| 要旨トップ | 目次 | 日本生態学会第66回全国大会 (2019年3月、神戸) 講演要旨
ESJ66 Abstract


一般講演(ポスター発表) P1-115  (Poster presentation)

多雪山地に侵入したニセアカシアにおける雪害の影響と木部形質
The effects of snow damage and traits of xylem in Robinia pseudoacacia L. invading snowy mountains.

*織田一喜(弘前大学), 織部雄一朗(森林総合研究所), 石田清(弘前大学)
*Kazuki ODA(Hirosaki Univ.), yuichiroh Oribe(FFPRI), kiyoshi Ishida(Hirosaki Univ.)

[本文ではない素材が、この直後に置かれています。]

(** The bytes from [buffer_head(b)] that the callers read: [n] of them. *)
Definition buffer_read (b : buffer) (n : Z) : M bytes :=
  defined (load b.(ptr) (buffer_head b) n).
End ops.

(** ** The abstraction: a well-formed buffer is a queue of bytes *)

Record buffer_wf (b : buffer) : Prop := {
  wf_cells : exists c, b.(ptr) = Cells c /\ len c = b.(size);
  wf_head : 0 <= b.(head);
  wf_order : b.(head) <= b.(tail);
  wf_tail : b.(tail) <= b.(size);
  wf_size : b.(size) < 2 ^ 63;
}.

Definition buffer_data (b : buffer) : bytes :=
  match b.(ptr) with
  | Cells c => take (Z.to_nat (b.(tail) - b.(head))) (drop (Z.to_nat b.(head)) c)
  | _ => []
  end.

Arguments load : simpl never.
Arguments store : simpl never.
Arguments buffer_data : simpl never.

(** ** Memory lemmas *)

Implicit Types (c d : bytes) (b : buffer) (tr : trace).

Lemma load_ok c off n :
  0 <= off -> 0 <= n -> off + n <= len c ->
  load (Cells c) off n = Some (take (Z.to_nat n) (drop (Z.to_nat off) c)).
Proof.
  intros. unfold load. by rewrite !(proj2 (Z.leb_le _ _)) by lia.
Qed.

Lemma store_ok c off d :
  0 <= off -> off + len d <= len c ->
  store (Cells c) off d =
    Some (Cells (take (Z.to_nat off) c ++ d ++ drop (Z.to_nat off + length d) c)).
Proof.
  intros. unfold store. by rewrite !(proj2 (Z.leb_le _ _)) by lia.
Qed.

Lemma len_store c off d :
  0 <= off -> off + len d <= len c ->
  len (take (Z.to_nat off) c ++ d ++ drop (Z.to_nat off + length d) c) = len c.
Proof. lens. Qed.

(** What is read back at [off] after a store at [off]. *)
Lemma drop_store c off d :
  0 <= off -> off <= len c ->
  drop (Z.to_nat off) (take (Z.to_nat off) c ++ d ++ drop (Z.to_nat off + length d) c)
  = d ++ drop (Z.to_nat off + length d) c.
Proof. intros. apply drop_app_length'. lens. Qed.

(** Bytes before the stored ones are kept. *)
Lemma take_drop_store c h t d :
  0 <= h -> h <= t -> t + len d <= len c ->
  take (Z.to_nat (t + len d - h)) (drop (Z.to_nat h)
    (take (Z.to_nat t) c ++ d ++ drop (Z.to_nat t + length d) c))
  = take (Z.to_nat (t - h)) (drop (Z.to_nat h) c) ++ d.
Proof.
  intros. rewrite drop_app_le by lens.
  rewrite app_assoc, take_app_length'.
  - f_equal. rewrite skipn_firstn_comm. f_equal. lia.
  - lens.
Qed.

(** ** Queue lemmas *)

Section spec.
Lemma buffer_wf_intro c h t s :
  len c = s -> 0 <= h -> h <= t -> t <= s -> s < 2 ^ 63 ->
  buffer_wf (Buffer (Cells c) h t s).
Proof. intros; constructor; simpl; eauto. Qed.

Lemma buffer_wf_inv b :
  buffer_wf b -> exists c h t,
    b = Buffer (Cells c) h t (len c) /\ 0 <= h /\ h <= t /\ t <= len c /\ len c < 2 ^ 63.
Proof.
  intros [(c & Hp & Hc) ????]. destruct b as [p h t s]; simpl in *; subst.
  eauto 10.
Qed.

Lemma datacount_eq b : buffer_wf b -> buffer_datacount b = b.(tail) - b.(head).
Proof. intros []. apply wrap64_small. lia. Qed.

Lemma spacecount_eq b : buffer_wf b -> buffer_spacecount b = b.(size) - b.(tail).
Proof. intros []. apply wrap64_small. lia. Qed.

Lemma len_buffer_data b : buffer_wf b -> len (buffer_data b) = b.(tail) - b.(head).
Proof.
  intros (c & h & t & -> & ? & ? & ? & ?)%buffer_wf_inv. unfold buffer_data; simpl. lens.
Qed.

Lemma datacount_len b : buffer_wf b -> buffer_datacount b = len (buffer_data b).
Proof. intros. by rewrite datacount_eq, len_buffer_data. Qed.

Lemma datacount_bound b : buffer_wf b -> 0 <= buffer_datacount b <= b.(size).
Proof. intros H. rewrite datacount_eq by done. destruct H. lia. Qed.

Lemma buffer_load_data b :
  buffer_wf b -> load b.(ptr) b.(head) (b.(tail) - b.(head)) = Some (buffer_data b).
Proof.
  intros (c & h & t & -> & ? & ? & ? & ?)%buffer_wf_inv. apply load_ok; simpl; lia.
Qed.

Lemma buffer_consume_spec b n :
  buffer_wf b -> 0 <= n -> n <= buffer_datacount b ->
  exists b', buffer_consume b n = (0, b') /\ buffer_wf b' /\ b'.(size) = b.(size) /\
    buffer_data b' = drop (Z.to_nat n) (buffer_data b).
Proof.
  intros Hwf. rewrite datacount_eq by done. unfold buffer_consume.
  destruct (buffer_wf_inv _ Hwf) as (c & h & t & -> & ? & ? & ? & ?); simpl. intros.
  rewrite (proj2 (Z.ltb_ge _ _)) by lia. eexists; split; [done|].
  split; [apply buffer_wf_intro; lia|split; [done|]].
  unfold buffer_data; simpl. rewrite skipn_firstn_comm, drop_drop.
  repeat f_equal; lia.
Qed.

 マメ科の落葉広葉樹ニセアカシア(別名ハリエンジュ) Robinia pseudoacacia は、北アメリカ原産の外来種である。本種は世界有数の豪雪地帯であり、原産地よりも多雪な青森県八甲田山系にも侵入しているが、寡雪である津軽平野に比べ本種の生息パッチの分布は局所的であり個体密度も低地に比べ少ない。
 本研究では、多雪山地という新規環境に侵入した外来樹種の分布や成長への雪の影響を明らかにするため、雪による樹体の破壊、雪害に着目し、青森県八甲田山系と津軽平野に見られるニセアカシアを対象として雪による幹・枝折れ被害と木部強度の差異を多雪山地2地点と寡雪平地1地点で調査した。
 調査の結果、多雪山地は寡雪平地と比較して雪による枝や幹の折損が発生確率・頻度ともに高かった。樹幹については、多雪山地1地点において、樹体強度の指標となる弾性率が寡雪平地よりも有意に低かった。また、枝については、強度と相関する密度の場合、寡雪平地に比べて多雪山地2地点が有意に高かった。
 多雪山地にみられる樹体の折損多発は、一部の地域では樹幹の弾性率が低く、強度が低いために発生している可能性が考えられた。しかし、枝においては、多雪山地の枝は寡雪平地よりも密度が高いという結果が得られたことから、多雪山地における枝の折損多発は強度からは説明できない可能性がある。多雪山地における雪害の原因を解明するためには、より詳細な強度の推定や雪量の評価などの更なる検証が必要である。